The Princeton model advocates 15 economywide emissions-related steps, or “wedges,” that, when taken together, represent a giant leap toward stabilizing the climate. Socolow and Pacala describe actions on energy efficiency and conservation, shifting toward renewable energies, and altering land-use patterns. BSR will translate these actions—which were crafted with the public sector in mind—into opportunities for the private sector by defining activities for eight industries that are vital in addressing climate change.
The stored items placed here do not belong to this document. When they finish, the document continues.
(* ===== verification/SpoolDemo.v ===== *)
(** * Statistics: runs of the spool

    Concrete entries, queries and directories: a full page, an append that a
    power loss follows, and an append whose last call fails. *)

From S2P Require Import Prelude Prog Stats StatsPages StatsBackends Spool SpoolWorld SpoolSafety SpoolInv SpoolDrain.
From stdpp Require Import options.
#[local] Open Scope Z_scope.

Definition demoSum (s : string) : list Z := replicate 32 7.
Definition demoFormat (t : option Z) : string := "t".

Lemma demoSum_digest : digest demoSum.
Proof. intros s. split; [done|]. apply Forall_forall. intros b Hb. apply elem_of_replicate in Hb as [-> _]. lia. Qed.

#[local] Instance demoLogStat : Stat LogLine LogQuery := logStat demoSum demoFormat.
#[local] Instance demoMetricStat : Stat MetricPoint MetricQuery := metricStat demoSum demoFormat.
#[local] Instance demoLogLaws : StatLaws LogLine LogQuery := logStat_laws demoSum demoFormat demoSum_digest.

(** The number [n], as a line with its own event. *)
Definition demoLine (n : nat) : LogLine := mkLogLine (Z.of_nat n) "" "p" "r" "s" 0 "stdout" "hello".
Definition demoQuery (limit : Z) : LogQuery := mkLogQuery "p" "r" "s" "" None None "" limit.

Definition mapOrder {T} (m : gmap (bool * string * Z) T) : list T := (map_to_list m).*2.

Lemma cursor_roundtrip_witness :
  idFromQueryCursor (cursorForQuery 42 (logFingerprint demoSum demoFormat (demoQuery 1))) (replicate 16 7) = Ok 42 /\
  idFromQueryCursor (cursorForQuery 42 (logFingerprint demoSum demoFormat (demoQuery 1))) (replicate 16 8) = Err ErrInvalidCursor.
Proof.
  split.
  - refine (proj1 (cursor_roundtrip 42 _ (replicate 16 7) (replicate 16 7) _ _ eq_refl eq_refl)); [lia|repeat constructor; lia..].
  - refine (proj1 (cursor_roundtrip 42 _ (replicate 16 7) (replicate 16 8) _ _ eq_refl eq_refl)); [lia|repeat constructor; lia..].
Defined.

(** Lines with numbers of their own and no event. *)
Lemma demo_consistent l : consistent (demoLine <$> l).
Proof.
  split; intros x y (m & -> & _)%list_elem_of_fmap (n & -> & _)%list_elem_of_fmap; [intros [= H]|simpl; intros H];
    apply Nat2Z.inj in H; by subst.
Qed.

Lemma demo_NoDup l : NoDup l -> NoDup (demoLine <$> l).
Proof. apply NoDup_fmap_2. intros m n [= H]. by apply Nat2Z.inj. Qed.

Lemma demo_numbered l : Forall (fun n => 0 < Z.of_nat n < 2 ^ 63) l -> numbered (demoLine <$> l).
Proof. intros Hl x (n & -> & Hn)%list_elem_of_fmap. rewrite Forall_forall in Hl. by apply Hl. Qed.

Lemma mapOrder_ok {T} (m : gmap (bool * string * Z) T) : mapOrder m ≡ₚ (map_to_list m).*2.
Proof. done. Qed.

(** A backend that searches without regard to case, as ClickHouse does. *)
Fixpoint lowered (s : string) : string :=
  match s with
  | EmptyString => ""
  | String c s => String (let n := nat_of_ascii c in if (Nat.leb 65 n && Nat.leb n 90)%bool then ascii_of_nat (n + 32) else c) (lowered s)
  end.
Definition searching (search : string) (q : LogQuery) : LogQuery :=
  mkLogQuery (lq_ProjectID q) (lq_RunID q) (lq_StepName q) (lq_Cursor q) (lq_Since q) (lq_Until q) search (lq_Limit q).
Definition anyCase (x : LogLine) (q : LogQuery) : bool :=
  (q_selects (searching "" q) x && (String.eqb (lq_Search q) "" || str_contains (lowered (ll_Line x)) (lowered (lq_Search q))))%bool.

(** Two stored lines and a spooled one, two to a page. *)
Lemma paging_complete_witness :
  followCursors anyCase mapOrder (demoLine <$> [1; 2]%nat) (demoLine <$> [3]%nat) 4 (demoQuery 2) = demoLine <$> [1; 2; 3]%nat /\
  followCursors anyCase mapOrder (demoLine <$> [1; 2]%nat) (demoLine <$> [3]%nat) 4 (demoQuery 2) =
    everything anyCase (demoLine <$> [1; 2]%nat) (demoLine <$> [3]%nat) (demoQuery 2).
Proof.
  split; [vm_compute; reflexivity|].
  refine (paging_complete anyCase mapOrder mapOrder_ok _ _ (demoLine <$> [1; 2]%nat) (demoLine <$> [3]%nat) (demoQuery 2) 4 _ _ _ _ _).
  - reflexivity.
  - reflexivity.
  - apply demo_NoDup. repeat constructor; set_solver.
  - exact (demo_consistent [1; 2; 3]%nat).
  - apply (demo_numbered [1; 2; 3]%nat). repeat constructor; lia.
  - vm_compute. lia.
  - vm_compute. lia.
Defined.

(** The backend finds the stored lines for "HELLO", the spool does not find the same
    line that it still holds. *)
Example search_disagrees :
  everything anyCase (demoLine <$> [1; 2]%nat) (demoLine <$> [3]%nat) (searching "HELLO" (demoQuery 2)) = demoLine <$> [1; 2]%nat.
Proof. vm_compute. reflexivity. Qed.

Lemma demo_selected l : (forall n, In n l -> (0 < n)%nat) -> List.length (selected anyCase (demoLine <$> l) (demoQuery 6000)) = List.length l.
Proof.
  intros Hl. unfold selected. rewrite (Permutation_length (merge_sort_Permutation by_id _)).
  enough (Hf : List.filter (fun x => found anyCase x (demoQuery 6000)) (demoLine <$> l) = demoLine <$> l) by (rewrite Hf; apply length_fmap).
  induction l as [|n l IH]; [done|]. simpl.
  assert (Hm : found anyCase (demoLine n) (demoQuery 6000) = true).
  { unfold found, demoLine. change (IDFromQuery (demoQuery 6000)) with (Ok 0 : res string Z). cbv iota.
    apply andb_true_intro. split; [apply Z.ltb_lt; simpl; specialize (Hl n (or_introl eq_refl)); lia|reflexivity]. }
  rewrite Hm. f_equal. apply IH. intros m Hin. apply Hl. by right.
Qed.

(** A store of 5001 lines and a client that asks for the largest page. *)
Lemma full_page_stops_witness :
  List.length (query anyCase mapOrder (demoLine <$> seq 1 5001) [] (demoQuery 6000)).1 = limitOf (demoQuery 6000) /\
  (query anyCase mapOrder (demoLine <$> seq 1 5001) [] (demoQuery 6000)).2 = ""%string.
Proof.
  refine (full_page_stops anyCase mapOrder mapOrder_ok _ _ (demoLine <$> seq 1 5001) [] (demoQuery 6000) _ _ _ _ _).
  - reflexivity.
  - reflexivity.
  - apply demo_NoDup, NoDup_seq.
  - rewrite app_nil_r. apply demo_consistent.
  - unfold MaxPageLimit. simpl. lia.
  - rewrite demo_selected by (intros n [H _]%in_seq; lia). rewrite length_seq. apply Nat2Z.inj_lt. unfold limitOf. rewrite Z2Nat.id; vm_compute; done.
  - constructor.
Defined.

(** ** The spool *)

Definition demoLen (r : spoolRecord) : option Z := Some (Z.of_nat (List.length (contents r))).
Abbreviation demo := (exec demoLen true true mapOrder mapOrder).

Definition D (n tid : nat) : list op := replicate n (OThread tid Done).

(** An append of one line, to the answer of its caller. *)
Definition fresh_line : LogLine := mkLogLine 0 "" "p" "r" "s" 0 "stdout" "hello".
Definition appendOps (tid : nat) (event : string) : list op :=
  [ORequest (RAppendLogs [fresh_line])] ++ D 2 tid ++ [OThread tid (AnID event)] ++ D 15 tid.

(** An append, a power loss that takes what was not synced, another append, and
    a delivery that the backend refuses. *)
Definition demoOps : list op :=
  appendOps 0 "e1" ++ [OCrash (fun _ => false) false 0] ++ appendOps 0 "e2" ++
  [ORequest RDeliver] ++ D 7 1 ++ [OThread 1 Failed] ++ D 7 1.

Definition none : World * list (S unit) := (freshWorld 0 0, []).
Definition demoSys := default none (demo demoOps (freshWorld 0 0, [])).

Lemma run_demo {A} (o : option A) (d : A) : (match o with Some _ => true | None => false end) = true -> o = Some (default d o).
Proof. by destruct o. Qed.

(** Both lines were acknowledged, with numbers that do not repeat. *)
Example demo_accepted :
  (fun it => match it with ILog x => (ll_ID x, ll_EventID x) | IMetric _ => (0, ""%string) end) <$> w_accepted demoSys.1 =
    [(1, "e1"%string); (2, "e2"%string)].
Proof. vm_compute. reflexivity. Qed.
Example demo_stored : w_stored demoSys.1 = [] /\ List.length (map_to_list (dk_files (w_disk demoSys.1))) = 2%nat /\ w_mu demoSys.1 = false.
Proof. vm_compute. done. Qed.

Lemma demo_runs : demo demoOps (freshWorld 0 0, []) = Some (demoSys.1, demoSys.2).
Proof. transitivity (Some demoSys); [apply run_demo; vm_compute; reflexivity|]. by destruct demoSys. Qed.

Definition firstLine : item := ILog (mkLogLine 1 "e1" "p" "r" "s" 0 "stdout" "hello").

Lemma delivered_at_least_once_witness :
  In firstLine (w_accepted demoSys.1) /\
  (In firstLine (w_stored demoSys.1) \/
   (exists n r r', dk_files (w_disk demoSys.1) !! n = Some r /\ dk_durable (w_disk demoSys.1) !! n = Some r' /\
      In firstLine (contents r) /\ In firstLine (contents r')) \/
   (exists k p, In (k, p) (w_purged demoSys.1) /\ item_of k p firstLine = true)).
Proof.
  assert (Hin : In firstLine (w_accepted demoSys.1)) by (vm_compute; by left). split; [exact Hin|].
  exact (delivered_at_least_once demoLen true true mapOrder mapOrder 0 0 demoOps demoSys.1 demoSys.2 demo_runs firstLine Hin).
Defined.

Lemma accepted_entries_delivered_witness :
  exists n w' threads',
    demo (ORequest RDeliver :: replicate n (OThread (List.length demoSys.2) Done)) (demoSys.1, demoSys.2) = Some (w', threads') /\
    threads' = demoSys.2 ++ [Ret tt] /\ w_lastErr w' = None /\ dk_files (w_disk w') = ∅ /\
    forall x, In x (w_accepted demoSys.1) -> In x (w_stored w') \/ exists k p, In (k, p) (w_purged demoSys.1) /\ item_of k p x = true.
Proof.
  refine (accepted_entries_delivered demoLen mapOrder mapOrder 0 0 demoOps demoSys.1 demoSys.2 demo_runs _). vm_compute. repeat constructor.
Defined.

(** An append whose directory sync fails is refused, but its record stays and is
    not counted: the spool then holds more than its bound. *)
Definition driftOps : list op :=
  appendOps 0 "e1" ++
  [ORequest (RAppendLogs [fresh_line])] ++ D 2 1 ++ [OThread 1 (AnID "e2")] ++ D 10 1 ++ [OThread 1 Failed] ++ D 3 1 ++
  appendOps 2 "e3".
Definition driftSys := default none (demo driftOps (freshWorld 2 0, [])).
Example refused_record_not_counted :
  List.length (w_accepted driftSys.1) = 2%nat /\ ds_maxBytes (w_spool driftSys.1) = 2 /\ ds_bytes (w_spool driftSys.1) = 2 /\
  ds_bytes (openDiskSpool demoLen (w_disk driftSys.1) 2) = 3.
Proof. vm_compute. done. Qed.

(** ** The backends *)

(** A server's reader of literals. *)
Fixpoint demoLex (q : ascii) (s : string) : option (string * string) :=
  match s with
  | EmptyString => None
  | String c rest =>
      if Ascii.eqb c q then Some (EmptyString, rest)
      else if Ascii.eqb c backslash
      then match rest with
           | EmptyString => None
           | String d rest => '(v, r) ← demoLex q rest; Some (String d v, r)
           end
      else '(v, r) ← demoLex q rest; Some (String c v, r)
  end.

#[local] Instance demoLiteral plain : Literal quote plain (demoLex quote).
Proof.
  split.
  - intros rest _. done.
  - by intros c rest [-> | ->].
  - intros c rest Hq Hb _. simpl. destruct (Ascii.eqb_spec c quote); [done|]. by destruct (Ascii.eqb_spec c backslash).
Qed.

Definition evil : LogQuery := mkLogQuery "p" "r" "s" "" None None (String backslash (String quote " OR 1=1 -- ")) 10.

Lemma chQuote_literal_witness :
  demoLex quote (replaceChar quote (escaped quote) "p1" +:+ String quote " AND x") = Some ("p1", " AND x")%string /\
  exists before inside,
    chLogWhere (fun _ => "0"%string) (fun _ => "t"%string) evil 0 = (before +:+ "positionCaseInsensitive(line," +:+ String quote inside)%string /\
    demoLex quote inside = Some (one backslash, (" OR 1=1 -- " +:+ one quote +:+ ")>0"))%string.
Proof.
  refine (proj2 (chQuote_literal (demoLex quote) (fun _ => "0"%string) (fun _ => "t"%string) "p1" " AND x" " OR 1=1 -- " evil 0 _ _ _ _ _ _)); try reflexivity; try done.
Defined.

Definition demoConfig : Config := mkConfig "spool" 0 (mkBackendConfig "clickhouse://db" "" false) (mkBackendConfig "" "" false).
Definition demoParse (s : string) : option URL := Some (mkURL "clickhouse" "db" false []).
Definition demoCaps : Capabilities := mkCapabilities false false false "database" "database".

Lemma Open_serves_witness :
  exists r, Open demoParse id (fun _ _ => true) None (fun _ => true) demoConfig demoCaps = Returns r /\
    match r with
    | Err e => forall kind_, e <> EUnsupported kind_
    | Ok st => exists s, schemeOf demoParse id "clickhouse://db" = Some s /\ so_Logs st = External s /\ ca_LogsBackend (so_Capabilities st) = s
    end.
Proof.
  destruct (Open_serves demoParse id (fun _ _ => true) None (fun _ => true) demoConfig demoCaps) as (r & Hr & H); [done..|].
  exists r. split; [exact Hr|]. destruct r as [st|e]; [|exact H]. exact (proj1 H).
Defined.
While our framework is still in development, we already know that some wedges will be common across all industries. These include actions to reduce emissions in the supply chain, changing the use and mix of energy that fuels industry and transportation, and shifting corporate finance toward low-carbon goods, services, and technologies through procurement and investments.
Additionally, we will work with companies to define unique wedges that present the biggest areas of progress for their industry. For example, wedges in the agricultural sector might involve minimizing food waste and improving water management, while the information and communications technology sector might focus on reducing emissions from data centers, end-user devices, and telecommunication networks.
Like Socolow and Pacala’s wedges, BSR’s approach will provide a menu of options that are significant but also feasible in terms of existing technologies, conceivable financial boundaries, and the timeline necessary to avoid dangerous climate change. Our approach will also mean we don’t need to wait for a climate silver bullet. There are actions every company can take right now to make real progress.
Moving Beyond an ‘Inevitable Surprise’
Climate change is what the futurist Peter Schwartz would call an “inevitable surprise.” We know it is happening, that it is accelerating, and that it is caused by human activity. We can accurately call it “inevitable” because our unprecedented level of scientific understanding allows us to predict both its likelihood and its potential impact. It will remain a “surprise” until we fully integrate the spectrum of risks and resilience into core business strategies.
At BSR, we remain hopeful, which is why we are rededicating ourselves to working with business and other sectors to make progress on climate change. Achieving this goal is a common responsibility and must include bold action by all—especially the private sector.
We are committed to working with business to inspire new forms of leadership, build coalitions of change, and equip companies with the tools to avoid a global temperature rise above 2°C and solutions that help us thrive in a low-carbon world. The pathway is possible, and it is time for us to take those steps.